### [Exercise objective]
The reply should consist of one number, which is how many lines in the material below contain "string".

....

(** ** Start-up *)

Lemma NewStateFromDisk_run {E : External} (dataDir : string) (difficulty : Z)
    (w : World) (fs : gmap string (list byte)) (gen : Genesis) (f : string) :
  InitDataDirIfNotExists dataDir genesisJson (files w) = (None, fs) ->
  loadGenesis (getGenesisJsonFilePath dataDir) fs = inr gen ->
  os_OpenFile (getBlocksDbFilePath dataDir) fs = inr f ->
  NewStateFromDisk dataDir difficulty w =
  afterReplay (replay (bufio_Scan (default [] (fs !! f)))
                      (seedCfg gen f difficulty fs w)).
Proof.
  intros Hinit Hgen Hopen. unfold NewStateFromDisk.
  rewrite Hinit, Hgen. cbn [heap files]. rewrite Hopen.
  unfold afterReplay, seedCfg.
  destruct (replay _ _) as [[e|] c]; reflexivity.
Qed.

Lemma replay_empty_record {E : External}
    (pre rest : list (list byte * option string)) (c : Cfg) :
  replay (pre ++ ([], None) :: rest) c = replay pre c.
Proof.
  revert c. induction pre as [|[blockFsJson [scanErr|]] pre IH]; intros c;
    cbn [replay app]; try reflexivity.
  destruct (length blockFsJson =? 0)%nat; [reflexivity|].
  destruct (json_Unmarshal blockFsJson) as [msg|blockFs]; [reflexivity|].
  unfold mbind, M_bind.
  destruct (applyBlock (Value blockFs) c) as [[[e|] b] c1]; [reflexivity|].
  destruct (assign _ c1) as [[] c2]. apply IH.
Qed.

Lemma replay_app {E : External}
    (pre rest : list (list byte * option string)) (c c1 : Cfg) :
  List.Forall (fun token => fst token <> [] /\ snd token = None) pre ->
  replay pre c = (None, c1) ->
  replay (pre ++ rest) c = replay rest c1.
Proof.
  intros Hpre. revert c.
  induction Hpre as [|[blockFsJson scanErr] pre [Hnonempty Hscan] _ IH]; intros c.
  - cbn [replay app]. unfold mret, M_ret. intros [= <-]. reflexivity.
  - cbn [fst snd] in *. subst scanErr. cbn [replay app].
    destruct blockFsJson as [|byte0 bytes]; [congruence|]. cbn [length Nat.eqb].
    destruct (json_Unmarshal _) as [msg|blockFs]; [discriminate|].
    unfold mbind, M_bind.
    destruct (applyBlock (Value blockFs) c) as [[[e|] b] c2]; [discriminate|].
    destruct (assign _ c2) as [[] c3]. apply IH.
Qed.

....

### [Reply]
4